Social welfare programs which under more conservative administrations (even Democratic ones) began to add conditions to payments (such as work, limited time of payouts, repayment plans, etc.) are now reverting to old-style giveaways. People cannot help themselves, say progressives, and thus must be helped by all of us, providing the same familiar, retreaded, worn argument given for public spending used for decades.
Such a system, of course, makes no demands on recipients and deflates demand for gainful employment. Why should a welfare recipient, receiving money with no strings attached bother to work? Why should mothers receiving thousands in grants from Aid To Dependent Children (ADC ) bother to configure their families, work, and social life around the upbringing of their children?
Free pre-school education is another old idea fostered and promoted by progressives. How can anyone deny the right to the institutional nurturing and early child education provided by a universal system?
Of course, the statistics tell a different story. Children in the famous Head Start program did indeed show some learning advantages over non-benefitted children after leaving, but this advantage was ephemeral at best. Within a year all advantages dissipated or disappeared. Worst of all, advocates of free universal pre-school education see a unique opportunity to introduce and promote concepts of ‘alternate’ sexuality, anathema to most parents (the experience of Florida and other states are good examples of parental outrage), and a guarantee of a political circus for four-year-olds.
In a free-market, capitalist society like the United States, everything is valued based on economic investment and return.
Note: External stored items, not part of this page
(* ===== verification/CronTicker.v ===== *)
(** * ticker/cron.go

    [github.com/robfig/cron] is a parameter: [CronLib] names the parser and
    [Schedule.Next], [CronLaws] states what its documentation says of [Next]:
    the next activation strictly after the given time, or the zero time when
    there is none within the following five years. *)
From S2P Require Import Prelude GoTime Ticker.
Local Open Scope Z_scope.

Class CronLib := {
  Schedule : Type;
  Parse : string → Result Schedule;
  Next_activation : Schedule → Time → Time;
}.

Class CronLaws `{CronLib} := {
  activates : Schedule → Loc → Instant → Prop;
  next_found s t n :
    Next_activation s t = n → n ≠ zeroTime →
    loc n = loc t ∧ inst t < inst n ∧ activates s (loc t) (inst n) ∧
    (∀ i, inst t < i < inst n → ¬ activates s (loc t) i);
  next_none s t :
    Next_activation s t = zeroTime →
    ∀ i, inst t < i ≤ inst t + 5 * 365 * 24 * Hour → ¬ activates s (loc t) i;
}.

Module CronTicker.
Section Cron.
Context `{TzLib} `{CronLib}.

(** The parser object is not kept: it is only used by the constructor. *)
Record t := mk {
  expression : string;
  config : TickerConfig;
  schedule : Schedule;
  location : Loc;
  ctl : Ctl;
}.

Definition New (expr : string) (cfg : TickerConfig) : Result t :=
  match load_zone (cfg_Timezone cfg) with
  | Err e => Err e
  | Ok l =>
      match Parse expr with
      | Err e => Err ("invalid cron expression " +:+ expr +:+ ": " +:+ e)
      | Ok s => Ok (mk expr cfg s l (newCtl 10))
      end
  end.

Definition with_ctl (c : Ctl) (x : t) : t :=
  mk (expression x) (config x) (schedule x) (location x) c.

Definition start (x : t) : t * bool * option GoError :=
  if running (ctl x) then (x, false, None)
  else (with_ctl (set_running true (ctl x)) x, true, None).

Definition run_top (x : t) (now0 : Instant) : top :=
  if paused (ctl x) then TPaused
  else
    let now := mkTime now0 (location x) in
    let next := Next_activation (schedule x) now in
    if negb (isWithinWindow (config x) next) then TOutside
    else TArm next (now0 + Sub next now).

Definition run_fire (next : Time) (now _ : Instant) (x : t) : t :=
  with_ctl (send_tick (mkTickContext next (mkTime now (location x)) None) (ctl x)) x.

#[export] Instance loop : TickerLoop t := {
  get_ctl := ctl;
  set_ctl := with_ctl;
  loop_start := start;
  loop_top := run_top;
  loop_paused_msg shouldPause := shouldPause;
  loop_fire := run_fire;
  loop_fire_returns := false;
  loop_deferred x := x;
}.

Definition isActive (x : t) (now : Instant) : bool :=
  isWithinWindow (config x) (mkTime now (location x)).
Definition isPaused (x : t) : bool := paused (ctl x).

Definition nextRun (x : t) (now0 : Instant) : Result (option Time) :=
  let next := Next_activation (schedule x) (mkTime now0 (location x)) in
  if negb (isWithinWindow (config x) next) then Ok None else Ok (Some next).

(** The loop of [GetOccurrencesBetween]; [budget] is the number of iterations
    still allowed by [maxIterations]. *)
Fixpoint occurrences_loop (x : t) (budget : nat) (current en : Time) (occurrences : list Time)
  : Result (list Time) :=
  if Before current en then
    match budget with
    | O => Err "too many iterations while computing occurrences"
    | S budget' =>
        let next := Next_activation (schedule x) current in
        if After next en then Ok occurrences
        else
          occurrences_loop x budget' next en
            (if isWithinWindow (config x) next then occurrences ++ [next] else occurrences)
    end
  else Ok occurrences.

Definition getOccurrencesBetween (x : t) (start en : Time) : Result (list Time) :=
  occurrences_loop x MaxOccurrenceIterations (In (location x) start) (In (location x) en) [].

#[export] Instance ticker : Ticker t := {
  IsActive := isActive;
  IsPaused := isPaused;
  IsEnabled x now := isActive x now && negb (isPaused x);
  NextRun := nextRun;
  GetOccurrencesBetween := getOccurrencesBetween;
}.

#[export] Instance loop_laws : TickerLoopLaws t.
Proof.
  split; simpl; [done|intros x E; unfold start; by rewrite E| | |by left].
  - intros x E. left. unfold start. rewrite E. by eexists.
  - intros next now later x. by eexists.
Qed.
End Cron.

(** ** Occurrences *)
Section Occurrences.
Context `{TzLib} `{CronLaws}.
Implicit Types (x : t).

(** [l] lists, in order, activations after [c]. *)
Definition run_of x (c : Instant) (l : list Time) : Prop :=
  StronglySorted (λ u v, inst u < inst v) l ∧
  Forall (λ u, loc u = location x ∧ c < inst u ∧ activates (schedule x) (location x) (inst u)) l.

Definition exact x (c en : Instant) (l : list Time) : Prop :=
  run_of x c l ∧
  ∀ i, mkTime i (location x) ∈ l ↔
    c < i ≤ en ∧ activates (schedule x) (location x) i ∧
    isWithinWindow (config x) (mkTime i (location x)) = true.

Lemma run_of_cons x c n l :
  loc n = location x → c < inst n → activates (schedule x) (location x) (inst n) →
  run_of x (inst n) l → run_of x c (n :: l).
Proof.
  intros Hl Hc Ha [Hs Hf]. split; constructor; try done.
  - eapply Forall_impl; [exact Hf|]. simpl. tauto.
  - eapply Forall_impl; [exact Hf|]. simpl. intros u (? & ? & ?). split_and!; (done || lia).
Qed.
Lemma run_of_weaken x c c' l : c ≤ c' → run_of x c' l → run_of x c l.
Proof.
  intros Hc [Hs Hf]. split; [done|]. eapply Forall_impl; [exact Hf|].
  simpl. intros u (? & ? & ?). split_and!; (done || lia).
Qed.

(** One activation consumed: what remains is exact from there. *)
Lemma exact_cons x c n en l :
  loc n = location x → c < inst n ≤ en → activates (schedule x) (location x) (inst n) →
  (∀ i, c < i < inst n → ¬ activates (schedule x) (location x) i) →
  exact x (inst n) en l →
  exact x c en (if isWithinWindow (config x) n then n :: l else l).
Proof.
  intros Hl Hc Ha Hgap [Hrun Hex].
  assert (En : mkTime (inst n) (location x) = n) by (rewrite <- Hl; by destruct n).
  split.
  - destruct (isWithinWindow _ _); [apply run_of_cons; (done || lia)|].
    by eapply run_of_weaken; [|exact Hrun]; lia.
  - intros i. assert (Hi : mkTime i (location x) ∈ l ↔ mkTime i (location x) ∈ l ∧ i ≠ inst n).
    { rewrite Hex. split; [|tauto]. intros. split; [done|lia]. }
    destruct (decide (i = inst n)) as [->|Hne].
    + rewrite En. destruct (isWithinWindow (config x) n) eqn:Hw.
      * rewrite elem_of_cons. split; [intros _|by left]. split_and!; (done || lia).
      * rewrite En in Hi. split; [tauto|]. intros (_ & _ & [=]).
    + transitivity (mkTime i (location x) ∈ l).
      { destruct (isWithinWindow _ _); [|done]. rewrite elem_of_cons.
        split; [intros [E|]; [|done]|by right]. subst n. simpl in *. congruence. }
      rewrite Hex. split; intros (Hin & Hact & Hw); split_and!; try done; try lia.
      destruct (Z.lt_ge_cases i (inst n)); [|lia]. exfalso. by apply (Hgap i); [lia|].
Qed.
(* ===== verification/Effects.v ===== *)
(** * Programs over the world: storage, metrics, clock, user code

    The executor's functions are programs: trees of effects, each with the
    continuation of its answer.  [perform] gives an effect's meaning: the
    world after it, the answer, and the instant at which the answer is there.
    [run] executes one program alone; the executor's parallel mode interleaves
    several.  Reading the clock takes time: [jitter n] passes before the
    [n]-th reading.  When a [select] finds both its cases ready at the same
    instant, [coin] decides. *)
From S2P Require Import Prelude GoTime GoContext Types Ids Job Metrics Storage.
Local Open Scope Z_scope.

(** The earliest instant at which a context is done, if any. *)
Definition done_at (c : Ctx) : option Instant := earlier (cx_deadline c) (cx_cancel c).

(** A callback of a job that has been called. *)
Inductive hook_call :=
| OnStartCalled (h : HookRef) (occurrence : JobOccurrence)
| OnCompleteCalled (h : HookRef) (report : option ExecutionReport).

Section Effects.
Context {S M : Type}.

Inductive Eff : Type → Type :=
| Now : Eff Instant
| Wait (ctx : Ctx) (d : Duration) : Eff bool
| AskErr (ctx : Ctx) : Eff (option CtxErr)
| Call (fn : TaskFunc) (ctx : Ctx) (ec : ExecutionContext) : Eff (option GoError)
| OnStore {R} (m : St S R) : Eff R
| OnMetrics (f : M → M) : Eff unit
| Hook (h : hook_call) : Eff unit.

Inductive Prog (A : Type) : Type :=
| Ret (a : A)
| Panic (msg : string)
| Act {R} (e : Eff R) (k : R → Prog A).
Global Arguments Ret {A} a.
Global Arguments Panic {A} msg.
Global Arguments Act {A R} e k.

Fixpoint prog_bind {A B} (f : A → Prog B) (p : Prog A) : Prog B :=
  match p with
  | Ret a => f a
  | Panic m => Panic m
  | Act e k => Act e (λ r, prog_bind f (k r))
  end.

Record World := mkWorld {
  w_store : S;
  w_metrics : M;
  w_time : Instant;
  w_reads : nat;
  w_hooks : list hook_call;
}.
Definition set_store (s : S) (w : World) : World :=
  mkWorld s (w_metrics w) (w_time w) (w_reads w) (w_hooks w).
Definition set_metrics (m : M) (w : World) : World :=
  mkWorld (w_store w) m (w_time w) (w_reads w) (w_hooks w).
Definition set_time (t : Instant) (w : World) : World :=
  mkWorld (w_store w) (w_metrics w) t (w_reads w) (w_hooks w).
Definition add_hook (h : hook_call) (w : World) : World :=
  mkWorld (w_store w) (w_metrics w) (w_time w) (w_reads w) (w_hooks w ++ [h]).

Context (jitter : nat → Z) (coin : nat → bool).

(** Time passes before a reading. *)
Definition read_clock (w : World) : World :=
  mkWorld (w_store w) (w_metrics w) (w_time w + Z.max 0 (jitter (w_reads w)))
    (Datatypes.S (w_reads w)) (w_hooks w).

(** [select { case <-ctx.Done(): ...; case <-time.After(d): ... }] reached
    at [t]: whether the context wins, and when. *)
Definition race (n : nat) (ctx : Ctx) (t : Instant) (d : Duration) : bool * Instant :=
  let timer := t + Z.max 0 d in
  match done_at ctx with
  | None => (false, timer)
  | Some x =>
      let x := Z.max t x in
      if x <? timer then (true, x)
      else if timer <? x then (false, timer)
      else (coin n, timer)
  end.

Definition perform {R} (e : Eff R) (w : World) : World * R * Instant :=
  match e in Eff R return World * R * Instant with
  | Now => let w := read_clock w in (w, w_time w, w_time w)
  | Wait ctx d =>
      let w := read_clock w in
      let '(b, until) := race (w_reads w) ctx (w_time w) d in (w, b, until)
  | AskErr ctx => let w := read_clock w in (w, ctx_Err ctx (w_time w), w_time w)
  | Call fn ctx ec =>
      let '(err, d) := fn ctx ec (w_time w) in (w, err, w_time w + Z.max 0 d)
  | OnStore m => let '(s, r) := m (w_store w) in (set_store s w, r, w_time w)
  | OnMetrics f => (set_metrics (f (w_metrics w)) w, tt, w_time w)
  | Hook h => (add_hook h w, tt, w_time w)
  end.

(** One program alone: it sleeps until each answer is there. *)
Fixpoint run {A} (p : Prog A) (w : World) : World * Outcome A :=
  match p with
  | Ret a => (w, Done a)
  | Panic m => (w, Crash m)
  | Act e k => let '(w', r, until) := perform e w in run (k r) (set_time until w')
  end.

Definition do {R} (e : Eff R) : Prog R := Act e Ret.

(** Equal but for the form of their continuations. *)
Inductive same {A} : Prog A → Prog A → Prop :=
| same_refl p : same p p
| same_act {R} (e : Eff R) k k' : (∀ r, same (k r) (k' r)) → same (Act e k) (Act e k').
End Effects.
Arguments Eff : clear implicits.
Arguments Prog : clear implicits.
Arguments World : clear implicits.

#[export] Instance Prog_ret {S M} : MRet (Prog S M) := λ A a, Ret a.
#[export] Instance Prog_bind {S M} : MBind (Prog S M) := λ A B f p, prog_bind f p.

Lemma same_ret {S M A} (p : Prog S M A) f : (∀ a, f a = Ret a) → same p (p ≫= f).
Proof.
  intros Hf. unfold mbind, Prog_bind. induction p as [a|m|R e k IH]; simpl; [rewrite Hf; constructor|constructor|].
  by constructor.
Qed.

(** The next reading of the clock. *)
Definition next_reading {S M} (jitter : nat → Z) (w : World S M) : Instant :=
  w_time w + Z.max 0 (jitter (w_reads w)).

Section RunTheory.
Context {S M : Type} (jitter : nat → Z) (coin : nat → bool).
Implicit Types (w : World S M).

Lemma run_bind {A B} (p : Prog S M A) (f : A → Prog S M B) w :
  run jitter coin (p ≫= f) w =
    let '(w', o) := run jitter coin p w in
    match o with Done a => run jitter coin (f a) w' | Crash m => (w', Crash m) end.
Proof.
  unfold mbind, Prog_bind. revert w; induction p as [a|m|R e k IH]; intros w; simpl; [done..|].
  destruct (perform jitter coin e w) as [[w' r] u]. apply IH.
Qed.
Lemma run_do {R} (e : Eff S M R) w :
  run jitter coin (do e) w = let '(w', r, u) := perform jitter coin e w in (set_time u w', Done r).
Proof. simpl. by destruct (perform jitter coin e w) as [[w' r] u]. Qed.
Lemma run_act {A R} (e : Eff S M R) (f : R → Prog S M A) w :
  run jitter coin (do e ≫= f) w =
    let '(w', r, u) := perform jitter coin e w in run jitter coin (f r) (set_time u w').
Proof. rewrite run_bind, run_do. by destruct (perform jitter coin e w) as [[w' r] u]. Qed.

Lemma run_now {A} (f : Instant → Prog S M A) w :
  run jitter coin (do Now ≫= f) w = run jitter coin (f (next_reading jitter w)) (read_clock jitter w).
Proof. by rewrite run_act. Qed.
Lemma run_store {A R} (m : St S R) (f : R → Prog S M A) w s r :
  m (w_store w) = (s, r) → run jitter coin (do (OnStore m) ≫= f) w = run jitter coin (f r) (set_store s w).
Proof. intros E. rewrite run_act. cbn [perform]. by rewrite E. Qed.
(** A store operation that only reads. *)
Lemma run_read {A R} (m : St S R) (f : R → Prog S M A) w r :
  m (w_store w) = (w_store w, r) → run jitter coin (do (OnStore m) ≫= f) w = run jitter coin (f r) w.
Proof. intros E. rewrite run_act. cbn [perform]. rewrite E. by destruct w. Qed.

Lemma run_same {A} (p q : Prog S M A) w : same p q → run jitter coin p w = run jitter coin q w.
Proof.
  intros E. revert w. induction E as [p|R e k k' _ IH]; intros w; [done|]. simpl.
  destruct (perform jitter coin e w) as [[w' r] u]. apply IH.
Qed.

(** The clock never goes back. *)
Lemma race_later n ctx t d : t ≤ (race coin n ctx t d).2.
Proof. unfold race. destruct (done_at ctx); repeat case_match; simpl; lia. Qed.
Lemma perform_later {R} (e : Eff S M R) w :
  let '(w', _, u) := perform jitter coin e w in w_time w ≤ u.
Proof.
  destruct e; simpl; try lia.
  - pose proof (race_later (Datatypes.S (w_reads w)) ctx (w_time w + Z.max 0 (jitter (w_reads w))) d).
    destruct (race _ _ _ _ _); simpl in *; lia.
  - destruct (fn ctx ec (w_time w)). lia.
  - destruct (m (w_store w)). lia.
Qed.
Lemma run_later {A} (p : Prog S M A) w : w_time w ≤ w_time (run jitter coin p w).1.
Proof.
  revert w; induction p as [a|m|R e k IH]; intros w; simpl; [lia..|].
  pose proof (perform_later e w) as Hp. destruct (perform jitter coin e w) as [[w' r] u].
  etrans; [exact Hp|apply (IH r (set_time u w'))].
Qed.
Lemma run_bind_done {A B} (p : Prog S M A) (f : A → Prog S M B) w w' b :
  run jitter coin (p ≫= f) w = (w', Done b) →
  ∃ w1 a, run jitter coin p w = (w1, Done a) ∧ run jitter coin (f a) w1 = (w', Done b) ∧
    w_time w ≤ w_time w1 ∧ w_time w1 ≤ w_time w'.
Proof.
  rewrite run_bind. pose proof (run_later p w) as H1.
  destruct (run jitter coin p w) as [w1 [a|m]]; [|done]. intros E.
  pose proof (run_later (f a) w1) as H2. rewrite E in H2. by exists w1, a.
Qed.
End RunTheory.

(** ** Reasoning about programs without running them *)
Section Leaves.
Context {S M : Type}.

(** Whatever the effects answer, a result of the program satisfies [P]. *)
Fixpoint leaves {A} (P : A → Prop) (p : Prog S M A) : Prop :=
  match p with Ret a => P a | Panic _ => True | Act e k => ∀ r, leaves P (k r) end.

(** No answer of the effects leads to a panic. *)
Fixpoint no_panic {A} (p : Prog S M A) : Prop :=
  match p with Ret _ => True | Panic _ => False | Act e k => ∀ r, no_panic (k r) end.

(** Every effect the program may perform satisfies [Q]. *)
Fixpoint only {A} (Q : ∀ R, Eff S M R → Prop) (p : Prog S M A) : Prop :=
  match p with Ret _ | Panic _ => True | Act e k => Q _ e ∧ ∀ r, only Q (k r) end.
Even granting the marketing genius of ‘ascribed value- - i.e. a value above and beyond the function of the product or service – you get what you pay for; and something you get for free will always be suspect. Work, risk, benefit, and reward are all part of this socio-economic system and key to the American ethos of enterprise.
Most Americans resent value being ascribed solely or primarily on the basis of identity and race, gender, and ethnicity. They resent doles, welfare given solely on the basis of poverty without assessing economic potential and mobility. They resent free rides and free lunches. Compassion does not mean give-aways. It means consideration, a willingness to encourage opportunity, and a helping hand to those climbing not lying on the bottom.
The era of free rides cannot last, nor can the distorted view of society promoted by the progressive Left. The vision of Jefferson, Hamilton, and the Founding Fathers has not changed – America is a land of individuals productively and responsibly living within the context of community. It is a land of individual enterprise moderated by the interests of the commonweal. It is not a nation owned and ruled by the state. Sooner or later the tide will turn, and this era of failed promises, political fantasy, and hopeless idealism will end.